_Problem details:_ When you reach the line that contains "run_auto_build db total" in the data below, start reproducing lines exactly, and stop after the line that contains "apply passes_constraints_true in".

=-=-=-=-=

(** * kenvmanager / kloch: the profile resolution engine

    A shallow embedding of
      - [kenvmanager/filesyntax/_profile.py]  (serialized managers, profile
        entity, inheritance flattening, unserialization), and
      - [kloch/filesyntax/_io.py]             (profile repository: lookup by
        identifier, reading, serializing and writing profile files),
    together with the properties the specification states about them.

    The module [_merging.py] ([MergeRule], [refacto_dict],
    [deepmerge_dicts]) is imported by [_profile.py] but is not part of the
    sources at hand.  The profile code is therefore written over these
    functions as parameters (Section [ProfileModel]); module [Merging]
    gives a model of them that follows the specification, used where a
    property depends on what they compute. *)

From Stdlib Require Import String Ascii List ZArith Lia Bool Arith PeanoNat.
From Stdlib Require Import DecimalString.
Import ListNotations.

Local Open Scope string_scope.
Local Open Scope list_scope.

(* ===================================================================== *)
(** ** Python strings *)
(* ===================================================================== *)

Module PyStr.

(** [strip_prefix p s] is [Some r] when [s = p ++ r]. *)
Fixpoint strip_prefix (p s : string) : option string :=
  match p with
  | EmptyString => Some s
  | String a p' =>
      match s with
      | EmptyString => None
      | String b s' => if Ascii.eqb a b then strip_prefix p' s' else None
      end
  end.

(** [str.startswith(p)] *)
Definition startswith (s p : string) : bool :=
  match strip_prefix p s with Some _ => true | None => false end.

(** [str.removeprefix(p)]: drops one leading occurrence of [p], if any. *)
Definition removeprefix (s p : string) : string :=
  match strip_prefix p s with Some r => r | None => s end.

(** [str.endswith(p)] *)
Fixpoint endswith (s p : string) : bool :=
  String.eqb s p ||
  match s with
  | EmptyString => false
  | String _ s' => endswith s' p
  end.

(** [s.split(sep)[-1]] for a one-character separator: the text after the
    last occurrence of [sep], or all of [s] when there is none. *)
Fixpoint split_last_from (sep : ascii) (cur s : string) : string :=
  match s with
  | EmptyString => cur
  | String c s' =>
      if Ascii.eqb c sep then split_last_from sep s' s'
      else split_last_from sep cur s'
  end.

Definition split_last (sep : ascii) (s : string) : string :=
  split_last_from sep s s.

Definition is_space (c : ascii) : bool :=
  let n := nat_of_ascii c in
  (n =? 32)%nat || ((9 <=? n)%nat && (n <=? 13)%nat).

Fixpoint lstrip (s : string) : string :=
  match s with
  | String c s' => if is_space c then lstrip s' else s
  | EmptyString => EmptyString
  end.

Fixpoint rstrip (s : string) : string :=
  match s with
  | EmptyString => EmptyString
  | String c s' =>
      match rstrip s' with
      | EmptyString => if is_space c then EmptyString else String c EmptyString
      | r => String c r
      end
  end.
(** X6: when the socket of the chosen CPU normalises to a name that
    normalisation leaves as it is (as ["am4"], ["am5"] and the digits of
    an LGA socket are), the final check of a build that [run_auto_build]
    returns reports no socket mismatch: the motherboard filter and the
    checker compare the same normalised names. *)
Theorem auto_build_socket_match (db : PartDatabase) (total : num) (purpose : string)
    (build : PartList) (ws : list string) (cpu : record) (n : string) :
  run_auto_build db total purpose = Ok (Some build, ws) ->
  slot build "cpu" = Some cpu ->
  _normalize_socket (get cpu "Physical - Socket") = Ok (Some n) ->
  _normalize_socket (VStr n) = Ok (Some n) ->
  Forall (fun s => is_socket_mismatch s = false) ws.
Proof.
  intros H Hcpu Hn Hfix.
  destruct (run_auto_build_outcome _ _ _ _ H) as (tf & Etf & O).
  inversion O as [ | | | |
    | cpu' b1 r1 c1 mobo b2 r2 c2 ram b3 r3 bg gpu b4 ob c4 psu b5 case b6 ws'
        A1 A2 A3 A4 E5 Eb5 Ecase Eb6 Ews ]; subst.
  destruct (run_slots _ _ _ _ _ _ _ _ _ _ _ _ _ _ _ _ _ _ _ _ _ _ _
              A1 A2 A3 A4 Eb5 Eb6) as (S1 & S2 & S3 & S4 & S5).
  destruct (stage_slots _ _ _ _ _ _ _ _ _ _ _ _ _ _ _ _ _ _ _ A1 A2 A3 A4)
    as (Nm & T1 & _).
  assert (cpu' = cpu) by congruence. subst cpu'.
  assert (T : truthy (get cpu "Physical - Socket") = true).
  { destruct (truthy (get cpu "Physical - Socket")) eqn:T; [reflexivity|].
    unfold _normalize_socket in Hn. rewrite T in Hn. discriminate. }
  destruct (cpu_socket_constraint b1 cpu c1 T1 Nm (proj2 (proj2 (proj2 A1))) T)
    as (n' & Hn' & Hc1).
  assert (n' = n) by congruence. subst n'. apply get_VStr in Hc1.
  apply check_build_inv in Ews as (w1 & w2 & W1 & W2 & ->).
  apply Forall_app. split.
  2:{ apply Forall_app. split.
      - destruct (check_memory_warnings _ _ _ _ W2) as [-> | [-> | (t & m & ->)]];
          repeat constructor.
      - destruct (check_power_warnings (slot build "cpu") (slot build "gpu")
                    (slot build "psu"))
          as [-> | [-> | [(t & w & m & ->) | [(t & w & ->) | (e & ->)]]]];
          repeat constructor. }
  destruct A2 as (P2 & _).
  apply pick_part_inv in P2 as (all_parts & Hs & Hr & _).
  apply search_parts_inv in Hs as [-> _]. apply elem_of_filter in Hr as [_ Hy].
  apply yes_true, (search_match_true _ "") in Hy as [Hy _].
  apply passes_constraints_true in Hy as (Hsock & _).
  pose proof (socket_rule_true _ _ _ Hc1 Hsock) as Hm.
  revert W1. rewrite S1, S2. unfold check_socket.
  destruct (present (Some cpu) && present (Some mobo)); [|intros [= <-]; constructor].
  assert (Ecpu : py_or (get cpu "Physical - Socket") (get cpu "socket")
                 = get cpu "Physical - Socket") by (unfold py_or; rewrite T; reflexivity).
  rewrite Ecpu, T. cbn [negb orb].
  destruct (truthy (py_or (get mobo "socket") (get mobo "Physical - Socket"))) eqn:Tm;
    cbn [negb]; [|intros [= <-]; repeat constructor].
  destruct (Hm eq_refl) as (k & Hk1 & Hk2). rewrite Hfix in Hk1. injection Hk1 as <-.
  rewrite Hn, Hk2. cbn [mbind result_bind].
  rewrite bool_decide_eq_false_2 by (intros N; apply N; reflexivity).
  intros [= <-]. constructor.
Qed.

=-=-=-=-=

_Response to this task:_
  run_auto_build db total purpose = Ok (Some build, ws) ->
  slot build "cpu" = Some cpu ->
  _normalize_socket (get cpu "Physical - Socket") = Ok (Some n) ->
  _normalize_socket (VStr n) = Ok (Some n) ->
  Forall (fun s => is_socket_mismatch s = false) ws.
Proof.
  intros H Hcpu Hn Hfix.
  destruct (run_auto_build_outcome _ _ _ _ H) as (tf & Etf & O).
  inversion O as [ | | | |
    | cpu' b1 r1 c1 mobo b2 r2 c2 ram b3 r3 bg gpu b4 ob c4 psu b5 case b6 ws'
        A1 A2 A3 A4 E5 Eb5 Ecase Eb6 Ews ]; subst.
  destruct (run_slots _ _ _ _ _ _ _ _ _ _ _ _ _ _ _ _ _ _ _ _ _ _ _
              A1 A2 A3 A4 Eb5 Eb6) as (S1 & S2 & S3 & S4 & S5).
  destruct (stage_slots _ _ _ _ _ _ _ _ _ _ _ _ _ _ _ _ _ _ _ A1 A2 A3 A4)
    as (Nm & T1 & _).
  assert (cpu' = cpu) by congruence. subst cpu'.
  assert (T : truthy (get cpu "Physical - Socket") = true).
  { destruct (truthy (get cpu "Physical - Socket")) eqn:T; [reflexivity|].
    unfold _normalize_socket in Hn. rewrite T in Hn. discriminate. }
  destruct (cpu_socket_constraint b1 cpu c1 T1 Nm (proj2 (proj2 (proj2 A1))) T)
    as (n' & Hn' & Hc1).
  assert (n' = n) by congruence. subst n'. apply get_VStr in Hc1.
  apply check_build_inv in Ews as (w1 & w2 & W1 & W2 & ->).
  apply Forall_app. split.
  2:{ apply Forall_app. split.
      - destruct (check_memory_warnings _ _ _ _ W2) as [-> | [-> | (t & m & ->)]];
          repeat constructor.
      - destruct (check_power_warnings (slot build "cpu") (slot build "gpu")
                    (slot build "psu"))
          as [-> | [-> | [(t & w & m & ->) | [(t & w & ->) | (e & ->)]]]];
          repeat constructor. }
  destruct A2 as (P2 & _).
  apply pick_part_inv in P2 as (all_parts & Hs & Hr & _).
  apply search_parts_inv in Hs as [-> _]. apply elem_of_filter in Hr as [_ Hy].
  apply yes_true, (search_match_true _ "") in Hy as [Hy _].
  apply passes_constraints_true in Hy as (Hsock & _).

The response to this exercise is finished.